WHAT THE TASK ASKS: Where the records below reach the line containing "in *. rewrite", start transcribing, and end with the line containing "rewrite !u32_id by (rewrite ?u32_id; unfold is_u32; lia). lia.", exactly and with nothing else added.

╭─ EXTRACTED DATA

(* ===== verification/Checker.v ===== *)
(** Checking a repository (src/internal/checker/checker.go).

    The checker's state is a record; errors are values of [check_error].  Channels
    of errors are the lists of what is sent on them, the goroutines that read
    packs run one after the other, and those that check trees are consumers of the
    tree stream.  The checks are not cancelled. *)

From S2P Require Import Prelude Bytes GoString Restic Sets HashedArrayTree IndexMap Index MasterIndex Crypto Pack Backend PackerManager Repository StreamPack GoTime Snapshot Tree TreeStream.

#[local] Open Scope Z_scope.

(** * The header of a pack, read backwards

    What [List] accepts has the shape that [readHeader_ok] expects. *)

Definition header_bounds (enc : list byte) : Prop := Extension <= zlen enc /\ zlen enc <= MaxHeaderSize - headerLengthSize.

Lemma slice_app_split {A} (l : list A) a b : 0 <= a -> a <= b -> b <= zlen l -> exists pre post, l = pre ++ slice l a b ++ post /\ zlen pre = a /\ zlen post = zlen l - b.
Proof.
  intros Ha Hb Hl. unfold zlen in *. exists (take (Z.to_nat a) l), (drop (Z.to_nat b) l). unfold slice, slice_from, slice_to.
  rewrite length_take, length_drop. split_and!; [|lia..].
  replace (drop (Z.to_nat b) l) with (drop (Z.to_nat (b - a)) (drop (Z.to_nat a) l)) by (rewrite drop_drop; f_equal; lia).
  by rewrite !take_drop.
Qed.

Lemma slice_suffix {A} (a p : list A) : slice (a ++ p) (zlen a) (zlen (a ++ p)) = p.
Proof.
  unfold slice, slice_from, slice_to, zlen. rewrite length_app, Nat2Z.id, drop_app_length. apply take_ge. lia.
Qed.

Lemma readRecords_inv f bufsize b c :
  minFileSize <= zlen f -> headerLengthSize <= bufsize -> readRecords (file_ReadAt f) (zlen f) bufsize = Ok (b, c) ->
  exists pre enc, f = pre ++ enc ++ put_uint32 (zlen enc) /\ header_bounds enc.
Proof.
  unfold minFileSize, plainEntrySize, headerLengthSize, Extension, ivSize, macSize. intros Hsz Hb. unfold readRecords.
  set (bs := if zlen f <? bufsize then zlen f else bufsize). assert (4 <= bs <= zlen f) as Hbs by (unfold bs; destruct (Z.ltb_spec (zlen f) bufsize); lia).
  unfold file_ReadAt. destruct (Z.ltb_spec (zlen f - bs) 0); [lia|]. destruct (Z.ltb_spec (zlen f) (zlen f - bs + bs)); [lia|].
  cbn [orb mbind outcome_bind]. rewrite zlen_slice by lia. replace (zlen f - bs + bs - (zlen f - bs)) with bs by lia.
  change headerLengthSize with 4. destruct (Z.ltb_spec bs 4); [lia|].
  replace (slice_from (slice f (zlen f - bs) (zlen f - bs + bs)) (bs - 4)) with (slice f (zlen f - 4) (zlen f)).
  2: { rewrite <- (slice_slice_from f (zlen f - bs)) by lia. f_equal; [f_equal|]; lia. }
  intros (v & Hv & E)%bind_Ok. apply bind_Ok in E as (u & Hc & _). pose proof (get_uint32_range _ _ Hv) as Hr. apply put_get_uint32 in Hv.
  rewrite take_ge in Hv by (rewrite length_slice by lia; lia).
  assert (16 + 16 <= v <= 16 * 1024 * 1024 /\ v + 4 <= zlen f) as [Hb1 Hb2].
  { unfold wrap_err, MaxHeaderSize, headerLengthSize, Extension, ivSize, macSize in Hc.
    repeat case_if; try done; bool_to_prop; unfold headerLengthSize in *; lia. }
  destruct (slice_app_split f (zlen f - 4 - v) (zlen f - 4)) as (pre & post & Ef & _ & Hpost); [lia..|].
  exists pre, (slice f (zlen f - 4 - v) (zlen f - 4)). rewrite zlen_slice by lia. replace (zlen f - 4 - (zlen f - 4 - v)) with v by lia.
  split.
  - rewrite <- Hv. rewrite Ef at 1. do 2 f_equal.
    pose proof (slice_suffix (pre ++ slice f (zlen f - 4 - v) (zlen f - 4)) post) as Hsuf.
    assert (zlen (pre ++ slice f (zlen f - 4 - v) (zlen f - 4)) = zlen f - 4) as Hl.
    { apply (f_equal zlen) in Ef. rewrite !zlen_app in *. lia. }
    rewrite <- app_assoc, <- Ef, Hl in Hsuf. done.
  - unfold header_bounds, MaxHeaderSize, headerLengthSize, Extension, ivSize, macSize. rewrite zlen_slice by lia. lia.
Qed.

Lemma readHeader_inv f buf : readHeader (file_ReadAt f) (zlen f) = Ok buf ->
  minFileSize <= zlen f /\ exists pre, f = pre ++ buf ++ put_uint32 (zlen buf) /\ header_bounds buf.
Proof.
  intros E. pose proof E as E0. unfold readHeader in E. destruct (Z.ltb_spec (zlen f) minFileSize) as [|Hsz]; [done|]. split; [done|].
  apply bind_Ok in E as ([b c] & E & _). apply readRecords_inv in E as (pre & enc & Ef & Hl & Hu); [|done|done].
  assert (readHeader (file_ReadAt f) (zlen f) = Ok enc) as E1 by (rewrite Ef in Hsz |- *; by apply readHeader_ok).
  assert (buf = enc) as -> by congruence. by exists pre.
Qed.

(** The loop of [List] numbers the entries and uses up the header; an entry takes
    at least the size that [CalculateEntrySize] says. *)
Fixpoint chained (pos : Z) (bs : list Blob) : Prop :=
  match bs with [] => True | b :: bs => b_Offset b = pos /\ chained (u64 (pos + b_Length b)) bs end.

Definition known_type (b : Blob) : Prop := valid_type (b_handle b).

Lemma parseHeaderEntry_size p b n : parseHeaderEntry p = Ok (b, n) -> CalculateEntrySize b <= n <= zlen p /\ known_type b.
Proof.
  unfold parseHeaderEntry, CalculateEntrySize, entrySize, plainEntrySize, headerLengthSize.
  destruct (Z.ltb_spec (zlen p) (1 + 4 + 32)); [done|]. intros (ty & Hty & E)%bind_Ok. apply bind_Ok in E as (v & _ & E).
  assert (ty = DataBlob \/ ty = TreeBlob) as Ht by (repeat case_if; try done; injection Hty as <-; auto).
  assert (forall h l o u, known_type (mkBlob (mkBlobHandle h ty) l o u)) as Hk by (intros; unfold known_type, valid_type; cbn; destruct Ht as [-> | ->]; vm_compute; done).
  destruct ((_ =? 2) || (_ =? 3)).
  - destruct (Z.ltb_spec (zlen p) (1 + 2 * 4 + 32)); [done|]. apply bind_Ok in E as (w & _ & [= <- <-]). split; [|apply Hk]. cbn. destruct (negb (w =? 0)); lia.
  - injection E as <- <-. split; [|apply Hk]. cbn. lia.
Qed.

Lemma List_loop_inv fuel buf pos entries es :
  List_loop fuel buf pos entries = Ok es -> exists new, es = entries ++ new /\ chained pos new /\ entries_size new <= zlen buf /\ Forall known_type new.
Proof.
  revert buf pos entries. induction fuel as [|fuel IH]; intros buf pos entries; cbn [List_loop].
  - destruct (negb _) eqn:Eb; [|done]. intros [= <-]. exists []. rewrite app_nil_r. pose proof (zlen_nonneg buf). split_and!; [done|done|done|constructor].
  - destruct (negb _) eqn:Eb. { intros [= <-]. exists []. rewrite app_nil_r. pose proof (zlen_nonneg buf). split_and!; [done|done|done|constructor]. }
    intros ([b n] & Ep & E)%bind_Ok. apply IH in E as (new & -> & Hc & Hs & Hk). apply parseHeaderEntry_size in Ep as [[Hn Hl] Hkb].
    eexists (_ :: new). rewrite <- app_assoc. cbn [chained b_Offset b_Length]. split_and!; [done..| |by constructor].
    unfold entries_size in *. cbn [fold_right]. pose proof (CalculateEntrySize_pos b).
    change (CalculateEntrySize (mkBlob (b_handle b) (b_Length b) pos (b_UncompressedLength b))) with (CalculateEntrySize b).
    rewrite zlen_slice_from in Hs by lia. lia.
Qed.

Lemma Open_length aes_Encrypt poly1305_Verify k nonce c pt k' :
  Open aes_Encrypt poly1305_Verify k [] nonce c = Ok (pt, k') -> zlen pt + 16 <= zlen c.
Proof.
  unfold Open. destruct (negb _); [done|]. destruct (negb _); [done|]. destruct (negb _); [done|].
  destruct (Z.ltb_spec (zlen c) Overhead) as [|Hl]; [done|]. unfold Overhead, macSize in Hl. cbn zeta.
  destruct (poly1305Verify _ _ _ _ _ _) as [b m]. destruct (negb b); [done|]. intros [= <- _].
  unfold XORKeyStream, zlen, slice_to in *. cbn [app]. rewrite length_zip_with, length_take. unfold macSize. lia.
Qed.

(** [List] on a tail of a file that holds the header is [List] on the file. *)
Lemma Pack_List_tail aes_Encrypt poly1305_Verify f pre h k r :
  f = pre ++ h -> Pack_List aes_Encrypt poly1305_Verify (file_ReadAt h) k (zlen h) = Ok r ->
  Pack_List aes_Encrypt poly1305_Verify (file_ReadAt f) k (zlen f) = Ok r.
Proof.
  intros -> E. unfold Pack_List in *. apply bind_Ok in E as (buf & Eh & E). apply readHeader_inv in Eh as (Hm & pre' & -> & Hl & Hu).
  rewrite app_assoc. rewrite readHeader_ok; [done..|]. rewrite <- app_assoc, zlen_app. pose proof (zlen_nonneg pre). lia.
Qed.

Lemma Pack_List_inv aes_Encrypt poly1305_Verify f k es n k' :
  Pack_List aes_Encrypt poly1305_Verify (file_ReadAt f) k (zlen f) = Ok (es, n, k') ->
  chained 0 es /\ headerSize + entries_size es <= n <= MaxHeaderSize /\ Forall known_type es.
Proof.
  unfold Pack_List. intros (buf & Eh & E)%bind_Ok. apply readHeader_inv in Eh as (_ & pre' & _ & Hl & Hu).
  destruct (_ <? _); [done|]. apply bind_Ok in E as ([pt k1] & Eo & E). apply bind_Ok in E as (es' & El & [= <- <- <-]).
  apply List_loop_inv in El as (new & -> & Hc & Hs & Hk). cbn [app]. split; [done|]. split; [|done].
  unfold MaxHeaderSize, headerLengthSize, Extension, ivSize, macSize in *. rewrite !u32_id by (rewrite ?u32_id; unfold is_u32; lia).
  unfold headerSize, headerLengthSize, Extension, ivSize, macSize.
  enough (zlen pt + 16 + 16 <= zlen buf) by lia. apply Open_length in Eo. rewrite zlen_slice_from in Eo by (unfold NonceSize, ivSize; lia).
  unfold NonceSize, ivSize in Eo. lia.
Qed.

(** ... and the other way round. *)
Lemma Pack_List_drop aes_Encrypt poly1305_Verify f k es n k' m :
  Pack_List aes_Encrypt poly1305_Verify (file_ReadAt f) k (zlen f) = Ok (es, n, k') ->
  0 <= m <= zlen f - n -> minFileSize <= zlen f - m ->
  Pack_List aes_Encrypt poly1305_Verify (file_ReadAt (slice_from f m)) k (zlen (slice_from f m)) = Ok (es, n, k').
Proof.
  intros E Hm Hmin. pose proof (Pack_List_inv _ _ _ _ _ _ _ E) as [_ [[Hn _] _]].
  assert (0 <= n) as Hn0.
  { unfold headerSize, headerLengthSize, Extension, ivSize, macSize in Hn. destruct es as [|b bs]; [cbn in Hn; lia|].
    pose proof (entries_size_pos (b :: bs) ltac:(done)) as Hp. unfold plainEntrySize, headerLengthSize in Hp. lia. }
  unfold Pack_List in *. apply bind_Ok in E as (buf & Eh & E).
  assert (n = zlen buf + 4) as En.
  { apply readHeader_inv in Eh as (_ & _ & _ & Hl & Hu). destruct (_ <? _); [done|]. apply bind_Ok in E as ([pt k1] & Eo & E).
    apply bind_Ok in E as (es' & El & [= _ <- _]). unfold MaxHeaderSize, headerLengthSize, Extension, ivSize, macSize in *.
    rewrite !u32_id by (rewrite ?u32_id; unfold is_u32; lia). lia. }
  apply readHeader_inv in Eh as (_ & pre & Ef & Hl & Hu).
  assert (zlen f = zlen pre + zlen buf + 4) as Hlf by (rewrite Ef, !zlen_app; unfold zlen at 3; cbn; lia).
  assert (slice_from f m = slice_from pre m ++ buf ++ put_uint32 (zlen buf)) as Es.
  { rewrite Ef. unfold slice_from, zlen in *. apply drop_app_le. lia. }
  rewrite <- (zlen_slice_from f m) in Hmin by lia. rewrite Es in Hmin |- *. by rewrite readHeader_ok.
Qed.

╰─

SOLUTION TO THIS TASK:
  unfold MaxHeaderSize, headerLengthSize, Extension, ivSize, macSize in *. rewrite !u32_id by (rewrite ?u32_id; unfold is_u32; lia).
  unfold headerSize, headerLengthSize, Extension, ivSize, macSize.
  enough (zlen pt + 16 + 16 <= zlen buf) by lia. apply Open_length in Eo. rewrite zlen_slice_from in Eo by (unfold NonceSize, ivSize; lia).
  unfold NonceSize, ivSize in Eo. lia.
Qed.

(** ... and the other way round. *)
Lemma Pack_List_drop aes_Encrypt poly1305_Verify f k es n k' m :
  Pack_List aes_Encrypt poly1305_Verify (file_ReadAt f) k (zlen f) = Ok (es, n, k') ->
  0 <= m <= zlen f - n -> minFileSize <= zlen f - m ->
  Pack_List aes_Encrypt poly1305_Verify (file_ReadAt (slice_from f m)) k (zlen (slice_from f m)) = Ok (es, n, k').
Proof.
  intros E Hm Hmin. pose proof (Pack_List_inv _ _ _ _ _ _ _ E) as [_ [[Hn _] _]].
  assert (0 <= n) as Hn0.
  { unfold headerSize, headerLengthSize, Extension, ivSize, macSize in Hn. destruct es as [|b bs]; [cbn in Hn; lia|].
    pose proof (entries_size_pos (b :: bs) ltac:(done)) as Hp. unfold plainEntrySize, headerLengthSize in Hp. lia. }
  unfold Pack_List in *. apply bind_Ok in E as (buf & Eh & E).
  assert (n = zlen buf + 4) as En.
  { apply readHeader_inv in Eh as (_ & _ & _ & Hl & Hu). destruct (_ <? _); [done|]. apply bind_Ok in E as ([pt k1] & Eo & E).
    apply bind_Ok in E as (es' & El & [= _ <- _]). unfold MaxHeaderSize, headerLengthSize, Extension, ivSize, macSize in *.
    rewrite !u32_id by (rewrite ?u32_id; unfold is_u32; lia). lia. }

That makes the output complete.